**Records supplied**.
::::::::::
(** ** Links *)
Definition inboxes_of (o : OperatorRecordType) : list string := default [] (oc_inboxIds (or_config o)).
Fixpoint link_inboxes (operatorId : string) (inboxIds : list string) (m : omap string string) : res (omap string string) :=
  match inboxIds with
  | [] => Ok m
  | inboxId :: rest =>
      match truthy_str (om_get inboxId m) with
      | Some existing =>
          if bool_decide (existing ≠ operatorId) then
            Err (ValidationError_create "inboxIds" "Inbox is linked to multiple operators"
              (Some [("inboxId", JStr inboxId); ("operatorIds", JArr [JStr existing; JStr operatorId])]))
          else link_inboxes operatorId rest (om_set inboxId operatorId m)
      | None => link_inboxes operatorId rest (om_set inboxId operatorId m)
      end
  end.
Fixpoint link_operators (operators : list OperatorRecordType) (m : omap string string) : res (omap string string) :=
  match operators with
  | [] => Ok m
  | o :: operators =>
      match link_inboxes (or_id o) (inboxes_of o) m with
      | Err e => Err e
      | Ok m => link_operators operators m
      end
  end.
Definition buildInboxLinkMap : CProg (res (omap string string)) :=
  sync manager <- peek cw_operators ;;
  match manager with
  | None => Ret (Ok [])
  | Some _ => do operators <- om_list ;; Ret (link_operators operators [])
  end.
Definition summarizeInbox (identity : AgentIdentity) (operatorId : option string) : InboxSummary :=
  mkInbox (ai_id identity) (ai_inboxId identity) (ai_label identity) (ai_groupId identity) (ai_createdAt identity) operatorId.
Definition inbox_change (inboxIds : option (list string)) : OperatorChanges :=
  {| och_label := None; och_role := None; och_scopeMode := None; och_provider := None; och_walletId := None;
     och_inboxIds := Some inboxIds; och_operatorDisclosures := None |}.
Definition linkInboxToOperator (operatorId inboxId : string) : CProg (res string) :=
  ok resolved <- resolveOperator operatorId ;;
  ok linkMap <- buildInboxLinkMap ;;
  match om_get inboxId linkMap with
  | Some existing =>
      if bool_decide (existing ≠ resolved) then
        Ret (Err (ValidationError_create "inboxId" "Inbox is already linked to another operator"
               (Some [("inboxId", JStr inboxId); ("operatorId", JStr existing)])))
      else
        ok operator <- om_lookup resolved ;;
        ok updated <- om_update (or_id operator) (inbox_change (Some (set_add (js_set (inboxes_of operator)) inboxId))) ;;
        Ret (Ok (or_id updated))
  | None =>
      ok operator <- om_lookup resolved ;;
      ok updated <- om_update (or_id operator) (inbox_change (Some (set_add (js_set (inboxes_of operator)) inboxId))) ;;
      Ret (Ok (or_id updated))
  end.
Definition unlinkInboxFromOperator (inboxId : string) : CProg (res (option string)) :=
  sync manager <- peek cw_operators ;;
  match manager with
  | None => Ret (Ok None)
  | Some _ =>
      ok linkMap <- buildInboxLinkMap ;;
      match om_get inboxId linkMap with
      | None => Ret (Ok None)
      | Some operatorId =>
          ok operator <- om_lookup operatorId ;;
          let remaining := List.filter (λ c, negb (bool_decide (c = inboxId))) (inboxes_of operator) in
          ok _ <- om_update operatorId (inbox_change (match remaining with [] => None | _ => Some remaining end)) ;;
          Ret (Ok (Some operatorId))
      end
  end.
::::::::::
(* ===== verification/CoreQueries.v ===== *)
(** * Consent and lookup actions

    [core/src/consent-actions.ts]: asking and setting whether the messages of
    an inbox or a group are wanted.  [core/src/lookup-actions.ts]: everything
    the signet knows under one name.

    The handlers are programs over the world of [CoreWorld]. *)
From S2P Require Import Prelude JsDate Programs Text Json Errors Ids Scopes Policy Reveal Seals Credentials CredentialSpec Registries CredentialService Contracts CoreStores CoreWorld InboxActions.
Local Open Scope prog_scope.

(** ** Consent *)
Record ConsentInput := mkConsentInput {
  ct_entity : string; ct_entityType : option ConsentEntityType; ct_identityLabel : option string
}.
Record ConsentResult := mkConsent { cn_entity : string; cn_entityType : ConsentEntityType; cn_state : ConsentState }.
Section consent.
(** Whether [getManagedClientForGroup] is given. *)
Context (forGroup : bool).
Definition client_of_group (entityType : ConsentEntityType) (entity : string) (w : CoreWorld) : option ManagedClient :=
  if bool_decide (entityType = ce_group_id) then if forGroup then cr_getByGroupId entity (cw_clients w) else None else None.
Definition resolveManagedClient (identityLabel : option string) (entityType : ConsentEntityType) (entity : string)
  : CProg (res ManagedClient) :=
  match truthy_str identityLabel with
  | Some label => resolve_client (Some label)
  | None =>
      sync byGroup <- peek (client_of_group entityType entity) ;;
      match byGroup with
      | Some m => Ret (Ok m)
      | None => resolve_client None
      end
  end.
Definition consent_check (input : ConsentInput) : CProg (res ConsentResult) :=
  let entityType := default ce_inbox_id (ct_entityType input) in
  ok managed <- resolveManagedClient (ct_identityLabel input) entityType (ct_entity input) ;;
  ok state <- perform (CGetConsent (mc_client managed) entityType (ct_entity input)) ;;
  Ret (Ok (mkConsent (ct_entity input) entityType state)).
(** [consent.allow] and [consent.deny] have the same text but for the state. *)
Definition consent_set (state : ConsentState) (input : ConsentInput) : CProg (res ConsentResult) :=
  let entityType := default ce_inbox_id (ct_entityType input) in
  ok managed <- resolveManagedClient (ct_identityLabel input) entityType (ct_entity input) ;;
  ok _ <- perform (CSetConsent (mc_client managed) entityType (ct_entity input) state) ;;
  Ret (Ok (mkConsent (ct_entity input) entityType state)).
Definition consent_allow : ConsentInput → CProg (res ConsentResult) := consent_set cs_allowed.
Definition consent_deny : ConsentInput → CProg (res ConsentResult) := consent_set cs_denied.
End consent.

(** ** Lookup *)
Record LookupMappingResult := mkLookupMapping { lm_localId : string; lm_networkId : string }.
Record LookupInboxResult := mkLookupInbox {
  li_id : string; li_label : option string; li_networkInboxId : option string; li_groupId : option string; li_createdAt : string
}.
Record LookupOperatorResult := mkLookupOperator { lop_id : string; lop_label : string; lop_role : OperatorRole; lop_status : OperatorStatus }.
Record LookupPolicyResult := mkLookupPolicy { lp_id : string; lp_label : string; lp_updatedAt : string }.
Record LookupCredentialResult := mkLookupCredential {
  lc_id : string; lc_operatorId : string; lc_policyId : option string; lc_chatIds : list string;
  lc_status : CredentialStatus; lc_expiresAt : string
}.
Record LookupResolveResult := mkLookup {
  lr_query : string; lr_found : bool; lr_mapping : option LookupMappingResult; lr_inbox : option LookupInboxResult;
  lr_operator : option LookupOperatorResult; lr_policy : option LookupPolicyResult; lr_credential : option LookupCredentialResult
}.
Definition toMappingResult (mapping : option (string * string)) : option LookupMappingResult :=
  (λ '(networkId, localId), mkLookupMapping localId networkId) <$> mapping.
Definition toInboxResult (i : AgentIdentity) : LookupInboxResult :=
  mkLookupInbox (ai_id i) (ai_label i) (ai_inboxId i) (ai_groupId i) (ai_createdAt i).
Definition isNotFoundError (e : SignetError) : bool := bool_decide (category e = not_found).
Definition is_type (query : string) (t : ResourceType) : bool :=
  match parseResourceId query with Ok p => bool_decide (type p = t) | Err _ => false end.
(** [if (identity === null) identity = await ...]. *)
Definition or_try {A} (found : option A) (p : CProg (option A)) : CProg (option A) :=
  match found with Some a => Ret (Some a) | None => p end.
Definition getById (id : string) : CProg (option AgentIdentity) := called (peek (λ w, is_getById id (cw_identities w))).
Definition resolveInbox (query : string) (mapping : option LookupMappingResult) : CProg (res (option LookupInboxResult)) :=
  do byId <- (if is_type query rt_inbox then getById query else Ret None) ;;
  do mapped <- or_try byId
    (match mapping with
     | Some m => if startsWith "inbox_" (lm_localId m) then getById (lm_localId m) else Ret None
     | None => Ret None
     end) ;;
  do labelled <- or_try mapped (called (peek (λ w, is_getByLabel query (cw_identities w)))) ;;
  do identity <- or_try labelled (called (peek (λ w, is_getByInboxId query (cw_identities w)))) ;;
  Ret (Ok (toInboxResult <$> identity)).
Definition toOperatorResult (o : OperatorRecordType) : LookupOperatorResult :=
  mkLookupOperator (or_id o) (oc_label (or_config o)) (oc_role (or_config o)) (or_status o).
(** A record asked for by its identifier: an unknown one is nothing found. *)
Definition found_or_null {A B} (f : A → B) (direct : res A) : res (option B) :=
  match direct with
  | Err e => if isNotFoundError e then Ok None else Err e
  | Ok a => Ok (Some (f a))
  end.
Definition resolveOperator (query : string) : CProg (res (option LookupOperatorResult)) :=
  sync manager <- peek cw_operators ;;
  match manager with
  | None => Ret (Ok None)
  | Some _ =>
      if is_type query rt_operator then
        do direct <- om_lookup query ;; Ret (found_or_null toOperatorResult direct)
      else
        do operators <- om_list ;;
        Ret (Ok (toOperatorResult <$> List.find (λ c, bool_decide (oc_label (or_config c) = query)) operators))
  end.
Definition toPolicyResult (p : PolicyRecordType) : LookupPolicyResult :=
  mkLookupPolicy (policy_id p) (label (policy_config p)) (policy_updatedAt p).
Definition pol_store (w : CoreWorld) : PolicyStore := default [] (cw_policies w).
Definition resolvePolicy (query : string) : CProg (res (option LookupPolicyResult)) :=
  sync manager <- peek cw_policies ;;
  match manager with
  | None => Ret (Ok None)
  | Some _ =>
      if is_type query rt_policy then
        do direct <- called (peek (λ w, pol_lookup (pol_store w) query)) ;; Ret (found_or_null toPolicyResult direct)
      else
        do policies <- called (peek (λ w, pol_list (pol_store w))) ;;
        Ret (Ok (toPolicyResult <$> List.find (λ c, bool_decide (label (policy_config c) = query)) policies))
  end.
::::::::::
**Activity**. Wherever the word "CoreWorld" appears in the entries above, copy that line.

**Solution to this exercise**.
    The handlers are programs over the world of [CoreWorld]. *)
From S2P Require Import Prelude JsDate Programs Text Json Errors Ids Scopes Policy Reveal Seals Credentials CredentialSpec Registries CredentialService Contracts CoreStores CoreWorld InboxActions.
Definition client_of_group (entityType : ConsentEntityType) (entity : string) (w : CoreWorld) : option ManagedClient :=
Definition pol_store (w : CoreWorld) : PolicyStore := default [] (cw_policies w).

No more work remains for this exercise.